Exercise —
Copy, from the entries below, each line in which the string "exact" appears.

---- Records

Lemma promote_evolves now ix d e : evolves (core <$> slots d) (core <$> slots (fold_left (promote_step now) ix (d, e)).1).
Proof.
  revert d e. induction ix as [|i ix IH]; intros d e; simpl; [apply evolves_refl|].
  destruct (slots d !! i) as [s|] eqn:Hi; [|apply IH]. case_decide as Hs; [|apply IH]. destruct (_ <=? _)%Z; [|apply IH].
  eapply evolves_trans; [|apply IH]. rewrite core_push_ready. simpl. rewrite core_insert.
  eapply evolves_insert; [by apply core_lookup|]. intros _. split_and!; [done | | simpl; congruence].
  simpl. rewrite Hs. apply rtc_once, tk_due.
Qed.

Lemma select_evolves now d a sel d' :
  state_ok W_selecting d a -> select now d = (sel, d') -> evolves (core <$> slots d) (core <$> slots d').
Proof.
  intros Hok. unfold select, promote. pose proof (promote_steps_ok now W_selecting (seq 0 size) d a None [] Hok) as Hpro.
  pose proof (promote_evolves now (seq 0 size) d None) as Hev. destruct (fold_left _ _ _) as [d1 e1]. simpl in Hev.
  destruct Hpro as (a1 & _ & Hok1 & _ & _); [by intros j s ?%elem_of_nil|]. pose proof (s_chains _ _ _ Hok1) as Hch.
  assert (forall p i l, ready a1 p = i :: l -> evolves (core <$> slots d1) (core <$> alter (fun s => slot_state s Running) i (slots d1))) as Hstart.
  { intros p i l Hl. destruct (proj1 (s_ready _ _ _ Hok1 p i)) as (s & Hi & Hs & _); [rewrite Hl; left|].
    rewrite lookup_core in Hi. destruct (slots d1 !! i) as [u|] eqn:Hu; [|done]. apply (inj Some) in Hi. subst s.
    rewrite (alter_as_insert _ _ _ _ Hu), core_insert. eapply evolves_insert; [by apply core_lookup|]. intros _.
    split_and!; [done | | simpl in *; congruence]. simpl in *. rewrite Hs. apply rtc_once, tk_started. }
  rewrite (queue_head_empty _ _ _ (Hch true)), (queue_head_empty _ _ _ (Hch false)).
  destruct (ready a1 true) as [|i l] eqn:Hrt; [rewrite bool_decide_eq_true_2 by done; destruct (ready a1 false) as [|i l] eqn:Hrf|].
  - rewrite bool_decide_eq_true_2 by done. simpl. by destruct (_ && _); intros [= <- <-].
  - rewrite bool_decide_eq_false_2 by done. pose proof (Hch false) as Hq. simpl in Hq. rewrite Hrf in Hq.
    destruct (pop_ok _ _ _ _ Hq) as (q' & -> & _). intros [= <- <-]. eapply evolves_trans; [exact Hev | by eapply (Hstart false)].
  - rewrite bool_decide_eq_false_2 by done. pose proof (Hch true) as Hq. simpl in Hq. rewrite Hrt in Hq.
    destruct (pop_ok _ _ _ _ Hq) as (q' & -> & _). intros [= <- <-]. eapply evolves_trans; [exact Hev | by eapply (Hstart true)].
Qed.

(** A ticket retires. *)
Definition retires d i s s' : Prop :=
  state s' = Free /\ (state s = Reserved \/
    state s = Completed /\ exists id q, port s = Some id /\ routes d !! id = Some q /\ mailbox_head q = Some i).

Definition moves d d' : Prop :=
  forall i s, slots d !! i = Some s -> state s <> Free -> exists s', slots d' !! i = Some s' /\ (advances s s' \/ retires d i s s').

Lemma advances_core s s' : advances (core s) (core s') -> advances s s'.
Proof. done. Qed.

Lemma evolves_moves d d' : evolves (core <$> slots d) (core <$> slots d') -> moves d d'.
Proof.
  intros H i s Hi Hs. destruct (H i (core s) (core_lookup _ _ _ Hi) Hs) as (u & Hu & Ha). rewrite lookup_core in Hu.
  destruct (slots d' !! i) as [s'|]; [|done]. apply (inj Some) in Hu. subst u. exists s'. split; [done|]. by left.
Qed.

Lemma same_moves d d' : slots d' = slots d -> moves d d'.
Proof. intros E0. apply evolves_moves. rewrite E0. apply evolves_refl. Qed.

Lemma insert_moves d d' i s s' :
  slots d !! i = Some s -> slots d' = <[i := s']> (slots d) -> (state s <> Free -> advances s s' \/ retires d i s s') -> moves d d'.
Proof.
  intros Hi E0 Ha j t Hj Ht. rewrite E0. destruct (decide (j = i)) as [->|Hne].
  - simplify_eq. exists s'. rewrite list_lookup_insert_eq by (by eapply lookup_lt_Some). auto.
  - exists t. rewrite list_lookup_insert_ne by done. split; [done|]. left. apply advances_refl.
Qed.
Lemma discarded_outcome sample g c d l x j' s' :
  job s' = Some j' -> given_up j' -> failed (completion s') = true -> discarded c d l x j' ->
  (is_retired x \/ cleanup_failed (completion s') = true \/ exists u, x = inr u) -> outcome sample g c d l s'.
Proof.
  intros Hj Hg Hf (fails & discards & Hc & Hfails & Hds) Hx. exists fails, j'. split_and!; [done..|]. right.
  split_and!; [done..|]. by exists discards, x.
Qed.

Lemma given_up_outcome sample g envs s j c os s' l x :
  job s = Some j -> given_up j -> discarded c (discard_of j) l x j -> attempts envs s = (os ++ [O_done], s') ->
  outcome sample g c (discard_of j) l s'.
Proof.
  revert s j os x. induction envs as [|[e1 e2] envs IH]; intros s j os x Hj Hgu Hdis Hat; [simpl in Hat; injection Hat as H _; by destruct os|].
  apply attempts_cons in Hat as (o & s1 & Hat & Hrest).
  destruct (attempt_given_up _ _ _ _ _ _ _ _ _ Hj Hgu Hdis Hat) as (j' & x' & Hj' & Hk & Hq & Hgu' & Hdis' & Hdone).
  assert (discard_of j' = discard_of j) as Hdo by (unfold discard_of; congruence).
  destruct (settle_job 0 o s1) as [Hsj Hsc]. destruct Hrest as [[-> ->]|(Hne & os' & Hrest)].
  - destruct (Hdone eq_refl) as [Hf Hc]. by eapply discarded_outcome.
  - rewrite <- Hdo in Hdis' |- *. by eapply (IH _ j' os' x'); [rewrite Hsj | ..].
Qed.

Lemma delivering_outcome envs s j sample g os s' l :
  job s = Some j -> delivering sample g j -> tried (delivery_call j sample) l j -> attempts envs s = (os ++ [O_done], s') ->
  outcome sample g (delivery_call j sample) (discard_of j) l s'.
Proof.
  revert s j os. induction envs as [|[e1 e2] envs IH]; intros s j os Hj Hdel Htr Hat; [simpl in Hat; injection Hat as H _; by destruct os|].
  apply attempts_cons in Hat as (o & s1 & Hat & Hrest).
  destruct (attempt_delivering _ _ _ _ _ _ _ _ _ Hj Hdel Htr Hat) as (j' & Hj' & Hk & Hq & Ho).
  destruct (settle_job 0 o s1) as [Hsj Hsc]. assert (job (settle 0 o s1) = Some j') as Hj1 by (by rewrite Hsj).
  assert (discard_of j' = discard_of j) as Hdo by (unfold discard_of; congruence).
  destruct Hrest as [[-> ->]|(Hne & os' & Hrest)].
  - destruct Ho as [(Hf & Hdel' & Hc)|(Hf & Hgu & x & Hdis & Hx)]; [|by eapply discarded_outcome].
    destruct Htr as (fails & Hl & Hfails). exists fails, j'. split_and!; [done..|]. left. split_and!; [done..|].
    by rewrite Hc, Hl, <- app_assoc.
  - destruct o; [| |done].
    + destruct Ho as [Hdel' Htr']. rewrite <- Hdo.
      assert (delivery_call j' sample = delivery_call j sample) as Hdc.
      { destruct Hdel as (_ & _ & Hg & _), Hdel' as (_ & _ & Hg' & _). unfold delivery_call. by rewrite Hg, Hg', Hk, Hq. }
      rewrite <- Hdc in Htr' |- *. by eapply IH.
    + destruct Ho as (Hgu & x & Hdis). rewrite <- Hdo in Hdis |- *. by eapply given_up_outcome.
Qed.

--------

The completed task —
    destruct (pop_ok _ _ _ _ Hq) as (q' & -> & _). intros [= <- <-]. eapply evolves_trans; [exact Hev | by eapply (Hstart false)].
    destruct (pop_ok _ _ _ _ Hq) as (q' & -> & _). intros [= <- <-]. eapply evolves_trans; [exact Hev | by eapply (Hstart true)].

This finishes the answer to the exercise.